Patrícia foi vice-campeã do primeiro Campeonato Brasileiro de Bodyboard na Pororoca, realizado na ilha de Marajó (PA) em fevereiro de 2012.
Na entrevista abaixo, ela ainda revela como o bodyboard entrou em sua vida, fala sobre a última temporada e dá sua opinião sobre o andamento das competições no Ceará.
Como o bodyboard entrou em sua vida?
Foi quando eu tinha 11 anos. No começo foi muito difícil para meus pais aceitarem, principalmente minha avó, por ter uma criação muita tradicional.
Ela dizia que mulher não era pra fazer coisas que os homens fazem, mas mesmo assim fui em frente e mostrei para ela que as coisas não são como ela pensava. Hoje em dia, toda a minha família me apoia e sabe o bem que o bodyboard me traz.
Como foi o ano de 2011 para você?
Foi muito produtivo. Consagrei-me tetracampeã cearense Profissional, fechei um novo co-patrocínio com a marca Transcende e cheguei firme e forte para as competições de 2012.
Na sua visão, como está o bodyboard no Nordeste?
No meu ver, está cada vez melhor. Os estados estão fortalecendo seus eventos. Hoje os atletas nordestinos podem competir etapas perto de casa e, assim conseguem recursos para viajar aos maiores eventos.

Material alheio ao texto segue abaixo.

(** buildMBR(cHeads, cSectorsPerTrack, cbSector, cTotalSectors); each pair
    of lines is an assignment [abSector[offSector++] = v]. *)
Definition buildMBR (cHeads cSectorsPerTrack cbSector cTotalSectors : Z)
    : option (list val) :=
  let offSector := 0x1EE in
  abSector <- buildData cbSector None ;;
  let abSector := set abSector offSector (Num 0x80) in
  let offSector := offSector + 1 in
  let abSector := set abSector offSector (Num 0x00) in
  let offSector := offSector + 1 in
  let abSector := set abSector offSector (Num 0x02) in
  let offSector := offSector + 1 in
  let abSector := set abSector offSector (Num 0x00) in
  let offSector := offSector + 1 in
  let abSector := set abSector offSector (Num 0x01) in
  let offSector := offSector + 1 in
  let abSector := set abSector offSector (Num (cHeads - 1)) in
  let offSector := offSector + 1 in
  let cCylinders := divi cTotalSectors (cHeads * cSectorsPerTrack) in
  let abSector :=
    set abSector offSector
        (Num (bor cSectorsPerTrack (sar (band cCylinders 0x300) 2))) in
  let offSector := offSector + 1 in
  let abSector := set abSector offSector (Num (band cCylinders 0xff)) in
  let offSector := offSector + 1 in
  let abSector := set abSector offSector (Num 1) in
  let offSector := offSector + 1 in
  let abSector := set abSector offSector (Num 0x00) in
  let offSector := offSector + 1 in
  let abSector := set abSector offSector (Num 0x00) in
  let offSector := offSector + 1 in
  let abSector := set abSector offSector (Num 0x00) in
  let offSector := offSector + 1 in
  let abSector := set abSector offSector (Num (band cTotalSectors 0xff)) in
  let offSector := offSector + 1 in
  let abSector :=
    set abSector offSector (Num (band (sar cTotalSectors 8) 0xff)) in
  let offSector := offSector + 1 in
  let abSector :=
    set abSector offSector (Num (band (sar cTotalSectors 16) 0xff)) in
  let offSector := offSector + 1 in
  let abSector :=
    set abSector offSector (Num (band (sar cTotalSectors 24) 0xff)) in
  let offSector := offSector + 1 in
  let abSector := set abSector offSector (Num 0x55) in
  let offSector := offSector + 1 in
  Some (set abSector offSector (Num 0xAA)).

(* ===================================================================== *)
(** * Vocabulary of the statements *)
(* ===================================================================== *)

(** The run counting of initSector on an array that the loop does not
    modify. *)
Fixpoint scan (l : list val) (dwPrev : val) (cPrev : Z) : val * Z :=
  match l with
  | [] => (dwPrev, cPrev)
  | dw :: l' =>
      if strictEq dwPrev dw then scan l' dwPrev (cPrev + 1)
      else scan l' dw 0
  end.

(** The value initSector stores in a missing cell of [adw]. *)
Definition fillValue (dwPattern : val) (adw : list val) : val :=
  if negb (isUndef dwPattern) then dwPattern else get adw (len adw - 1).

(** The values that an array stands for: a cell that is [undefined] or
    [null] stands for the fill value. *)
Definition filled (dwPattern : val) (adw : list val) : list val :=
  map (fun w => if isUndef w then fillValue dwPattern adw else w) adw.

(** The values that an array of at most [cdw] cells stands for in a sector of
    [cdw] values: past its end the fill value is repeated. *)
Definition padded (dwPattern : val) (adw : list val) (cdw : Z) : list val :=
  filled dwPattern adw
  ++ repeat (fillValue dwPattern adw) (Z.to_nat cdw - length adw).

(** Every value of the list is [null]. *)
Definition allNull (l : list val) : bool :=
  forallb (fun w => match w with Null => true | _ => false end) l.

Como foi sua experiência na pororoca?
A Pororoca foi uma experiência mágica. Sentir a energia das águas doces. Estar em contato com animais que nunca vemos na praia como búfalos, jacarés, flamingos é muito legal. A Pororoca traz galhos e varias outras coisas da margem da floresta.
Um dos pilotos que levou as meninas de volta para o barco, errou o caminho e acabou a gasolina. Eu e a Marina Hartis, do Rio de Janeiro, ficamos no meio do rio Amazonas e pensei que íamos naufragar. Depois de uma hora chego o resgate e foi um alívio.
Fora isso foi tudo iluminado. Pedi licença aos seres divinos que ali estavam e a Deus pra surfar a pororoca e fui abençoada. Existem casos como da surfista profissional Lorraine Lima, que esteve quatro vezes e não conseguiu surfar a onda.
Este ano o Ceará recomeçou as atividades no bodyboard. Qual a importância da federação estar à frente dos atletas? Como você percebe esse momento da FBCE (Federação de Bodyboard do Ceará)?
Percebo que agora as coisas estão indo por um bom caminho. A pessoa que está a frente da Federação ama o esporte, sabe as dificuldades e as necessidades de cada categoria e o que realmente precisamos. A prova disso é o circuito ter um calendário fixo e isso ajuda muito. O circuito fica mais organizado e tem um retorno muito positivo.
Como atual líder do circuito, você entrar confiante ou sente mais pressão?
Acredito que sempre entro confiante, mesmo se não fosse a atual campeã. Sei do potencial de cada uma das meninas e tenho que estar sempre confiante, me reciclando e treinando forte para conseguir ganhar.
Como você analisa o ambiente das competições do Ceará?
Acredito que agora é contagem regressiva para uma nova vibe. Mais união, organização, compromisso e um bom retorno de mídia, prova disso é esta matéria.
Quer acrescentar alguma coisa?
Acho que um pequeno grão de alegria e esperança dentro de cada um é capaz de mudar e transformar qualquer coisa, pois a vida é construída nos sonhos e concretizada no amor. Obrigado!